第二章 試用

試用確認

 おれたちの住む国々は、もともと天承時代と呼ばれる神話の時代、英雄『剣王ドゥール』の名を冠したひとつの国だった。

 その後、土地はドゥールの五人の子に相続され、ウーケ、ミーナス、ウーラ、キスル、ケネヴという現五カ国に分割されたと伝えられている。


 もとをただせば兄弟同士のはずなのに、この五ヵ国は互いに仲が悪く、長年いさかいの絶えることはなかった。


 近年ようやく一致団結し『護国連合』という国家共同体を名乗りはじめたのは、土地争いや、勢力争いなど、五ヵ国内部のいざこざを減らすためばかりではなく、周囲を取り巻く異国の脅威に対抗し、新たに外敵に備える必要も生じてきたからだった。

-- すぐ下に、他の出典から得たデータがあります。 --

(** ** What the handlers do to the clients *)
(** What holds after a program that succeeded. *)
Definition ends {A} (Q : Gateway -> Gateway -> Prop) (m : D (Co Gateway) A) : Prop := forall s d r s' d',
  run (m s) d = ((Ok r, s'), d') -> Q (coMem s) (coMem s').
Lemma ends_after {A B} Q (m : D (Co Gateway) A) (f : A -> D (Co Gateway) B) :
  (forall g g1 g2, quiet g g1 -> Q g1 g2 -> Q g g2) -> within quiet m -> (forall a, ends Q (f a)) -> ends Q (m ≫= f).
Proof.
  intros HQ Hm Hf s d r s' d'. specialize (Hm s d). unfold mbind, D_bind. rewrite run_bind.
  destruct (run (m s) d) as [[[a|e|p] s1] d1]; cbn in *; [|done..]. intros H. eapply HQ; [exact Hm|]. by eapply Hf.
Qed.
Definition gone (X : gset id16) (g g' : Gateway) : Prop :=
  dom (registry g') = dom (registry g) ∖ X /\ dom (clients g') = dom (clients g) ∖ X.
Definition shrinks (g g' : Gateway) : Prop := exists X, gone X g g'.
Lemma quiet_gone X g g1 g2 : quiet g g1 -> gone X g1 g2 -> gone X g g2.
Proof. intros [H1 H2] [H3 H4]. unfold gone. by rewrite H3, H4, H1, H2. Qed.
Lemma gone_quiet X g g1 g2 : gone X g g1 -> quiet g1 g2 -> gone X g g2.
Proof. intros [H1 H2] [H3 H4]. unfold gone. by rewrite H3, H4, H1, H2. Qed.
#[global] Instance shrinks_pre : PreOrder shrinks.
Proof.
  split; [intros g; exists ∅; split; set_solver|]. intros g1 g2 g3 [X [H1 H2]] [Y [H3 H4]]. exists (X ∪ Y). unfold gone. rewrite H3, H4, H1, H2. split; set_solver.
Qed.
Lemma within_impl {A} (R R' : Gateway -> Gateway -> Prop) (m : D (Co Gateway) A) : (forall g g', R g g' -> R' g g') -> within R m -> within R' m.
Proof. intros H Hm s d. apply H, Hm. Qed.
Lemma quiet_shrinks g g' : quiet g g' -> shrinks g g'.
Proof. intros [H1 H2]. exists ∅. unfold gone. rewrite H1, H2. split; set_solver. Qed.

Section Clients.
Context {UL : UuidLib} {GR : GoRange} (dir : string) (interval : Z).
Abbreviation co := (gatewayCo dir interval).

Lemma close_gone c : within (gone {[c]}) (closeClient co c).
Proof.
  intros s d. unfold closeClient, updG, forgetClient, modS, mbind, D_bind, onMem. cbn [prog_bind].
  eapply gone_quiet; [|apply quiet_delete]. unfold gone. cbn. by rewrite !dom_delete_L.
Qed.
Lemma accept_clients c conn s d ok s' d' : run (acceptClient co c conn s) d = ((Ok ok, s'), d') ->
  if (ok : bool) then dom (registry (coMem s')) = {[c]} ∪ dom (registry (coMem s)) /\ dom (clients (coMem s')) = {[c]} ∪ dom (clients (coMem s))
  else gone {[c]} (coMem s) (coMem s').
Proof.
  unfold acceptClient, updG, modS. unfold mbind at 1 2 3, D_bind at 1 2 3, onMem at 1 2. cbn [prog_bind]. rewrite run_bind.
  set (s1 := setMem _ (setMem _ s)). pose proof (quiet_save dir interval c s1 d) as [Hr Hc].
  destruct (run (persistClientState co c s1) d) as [[[[]|e|p] s2] d2]; cbn in *; [| |done..].
  - intros [= <- <- <-]. rewrite Hr, Hc. cbn. by rewrite !dom_insert_L.
  - intros [= <- <- <-]. unfold gone. cbn. rewrite !dom_delete_L, Hr, Hc. cbn. rewrite !dom_insert_L. split; set_solver.
Qed.
Lemma within_upd f : (forall g, shrinks g (f g)) -> within shrinks (updG f).
Proof. intros Hf. apply within_onMem. intros g. apply Hf. Qed.
Lemma acked_same f n g : (forall g, quiet g (f g)) -> shrinks g (gwAck n (f g)).
Proof. intros Hf. apply quiet_shrinks. exact (Hf g). Qed.
Lemma dropped_shrinks c ack : within shrinks (_ ← handleClientDisconnect co c;
  _ ← updG (fun g => gwSetRegistry (delete c (registry g)) g);
  _ ← onMem (forgetClient c);
  updG (fun g => gwAck ack (gwSetSeen (delete c (seenResults g)) g))).
Proof.
  apply within_bind; [apply _|eapply within_impl; [apply quiet_shrinks|apply quiet_leave]|]. intros _ s d. exists {[c]}.
  unfold updG, forgetClient, modS, mbind, D_bind, onMem, gone. cbn. by rewrite !dom_delete_L.
Qed.
Lemma forward_shrinks body ack : within shrinks (forwardResponse co body ack).
Proof.
  intros s d. unfold forwardResponse. destruct (DecodeInternalEnvelope body) as [e|e|e]; [|by apply within_upd; intros; apply quiet_shrinks|reflexivity].
  unfold mbind at 1, D_bind at 1, getD at 1. cbn [prog_bind]. case_match; [by apply within_upd; intros; apply quiet_shrinks|].
  destruct (registry (coMem s) !! ClientId e) as [conn|] eqn:Er; [|by apply within_upd; intros; apply quiet_shrinks].
  destruct (ForwardEnvelope (MsgType_ e) (Payload e) conn) as [failed conn'].
  unfold mbind at 1, D_bind at 1, updG at 1, onMem at 1, modS at 1. cbn [prog_bind].
  transitivity (gwSetRegistry (<[ClientId e := conn']> (registry (coMem s))) (coMem s)).
  - exists ∅. apply elem_of_dom_2 in Er. unfold gone. cbn. rewrite dom_insert_L. split; set_solver.
  - destruct failed as [e0|]; [apply (dropped_shrinks _ _ (setMem _ s))|].
    match goal with |- shrinks _ (coMem (run (?m ?s1) _).1.2) => assert (within shrinks m) as Hk; [|exact (Hk s1 d)] end.
    apply within_bind; [apply _| |intros _]; apply within_upd; intros g; apply quiet_shrinks; [by case_match|].
    by destruct (allEOFSent conn').
Qed.

(** Recovery leaves no connection and, when it succeeds, no client. *)
Definition sameRegistry (g g' : Gateway) : Prop := registry g' = registry g.
#[local] Instance sameRegistry_pre : PreOrder sameRegistry.
Proof. unfold sameRegistry. split; [done|]. intros g1 g2 g3 H1 H2. congruence. Qed.
Lemma quiet_registry {A} (m : D (Co Gateway) A) : within quiet m -> within sameRegistry m.
Proof. apply within_impl. by intros g g' [H _]. Qed.
Lemma recoverKey_registry key : within sameRegistry (recoverKey co key).
Proof.
  unfold recoverKey. destruct (uuid_Parse key) as [c|]; [|apply within_ret, _].
  apply within_bind; [apply _|apply within_wrap, within_IO, _|]. intros [recs gen].
  apply within_bind; [apply _|apply within_wrap, within_IO, _|]. intros _.
  apply within_bind; [apply _| |intros _].
  { apply within_wrap. apply within_bind; [apply _|apply within_IO, _|intros _]. apply within_bind; [apply _|apply within_IO, _|].
    intros [[data n]|]; [by apply within_onMem|apply within_ret, _]. }
  apply within_bind; [apply _|apply within_ret, _|intros _]. apply within_bind; [apply _| |intros _; by apply within_mod].
  apply within_for; [apply _|]. intros r. by apply within_onMem.
Qed.
Lemma recoverClient_gone c : ends (fun g g' => registry g' = registry g /\ dom (clients g') = dom (clients g) ∖ {[c]}) (recoverClient co c).
Proof.
  assert (forall g g1 g2, quiet g g1 -> registry g2 = registry g1 /\ dom (clients g2) = dom (clients g1) ∖ {[c]} ->
    registry g2 = registry g /\ dom (clients g2) = dom (clients g) ∖ {[c]}) as HQ.
  { intros g g1 g2 [H1 H2] [H3 H4]. by rewrite H3, H4, H1, H2. }
  apply ends_after; [done|apply within_onMem, quiet_message|intros _].
  apply ends_after; [done|apply within_onMem, quiet_flush|intros _].
  apply ends_after; [done|apply quiet_delete|intros _].
  intros s d r s' d' [= <- <- <-]. cbn. by rewrite dom_delete_L.
Qed.
Lemma recovered_none g d r s' d' : registry g = ∅ ->
  run ((_ ← Recover co; recoverPendingClients co) (newCo g)) d = ((Ok r, s'), d') -> registry (coMem s') = ∅ /\ clients (coMem s') = ∅.
Proof.
  intros Hg. unfold mbind at 1, D_bind at 1. rewrite run_bind.
  assert (within sameRegistry (Recover co)) as HR.
  { apply within_bind; [apply _|apply within_IO, _|]. intros keys. apply within_for; [apply _|]. intros key. apply recoverKey_registry. }
  specialize (HR (newCo g) d). destruct (run (Recover co (newCo g)) d) as [[[a|e|x] s1] d1]; cbn in HR |- *; [|done..].
  unfold recoverPendingClients. unfold mbind, D_bind, getD. cbn [prog_bind].
  assert (forall l s d, run (forD l (recoverClient co) s) d = ((Ok r, s'), d') ->
    registry (coMem s') = registry (coMem s) /\ dom (clients (coMem s')) = dom (clients (coMem s)) ∖ list_to_set l) as Hl.
  { induction l as [|c l IH]; intros s d0; cbn [forD].
    - intros [= _ <- <-]. split; [done|]. set_solver.
    - unfold mbind, D_bind. rewrite run_bind. destruct (run (recoverClient co c s) d0) as [[[b|e|x] s2] d2] eqn:E; cbn [fst snd]; [|done..].
      intros H%IH. apply recoverClient_gone in E as [H1 H2]. destruct H as [H3 H4]. rewrite H3, H4, H1, H2. split; [done|]. set_solver. }
  intros [H1 H2]%Hl. split; [by rewrite H1, HR|]. apply dom_empty_iff_L. rewrite H2.
  apply elem_of_equiv_empty_L. intros c Hc. apply elem_of_difference in Hc as [Hin Hn]. apply Hn, elem_of_list_to_set.
  rewrite range_perm. apply list_elem_of_fmap. apply elem_of_dom in Hin as [cl Hcl]. exists (c, cl). split; [done|]. by apply elem_of_map_to_list.
Qed.
End Clients.

(** ** What is open is registered, known and served *)
Section Life.
Context {UL : UuidLib} {GR : GoRange} (dir : string) (interval : Z).
Abbreviation co := (gatewayCo dir interval).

 剣士需要はそういった事情からますます高まるばかりだったし、剣王ドゥール自ら書き遺したと伝えられる『剣士の十法』は、その極めて高い理想と志とに、剣士の守り行うべき規範と認知され、剣士の社会的地位を向上させていたから、剣士は平民階級にも人気の職業となっていった。

 ヨツラ情報だから真偽の程は定かではないのだが、どうやらそれは異国をも含めた全世界的傾向でもあるらしい。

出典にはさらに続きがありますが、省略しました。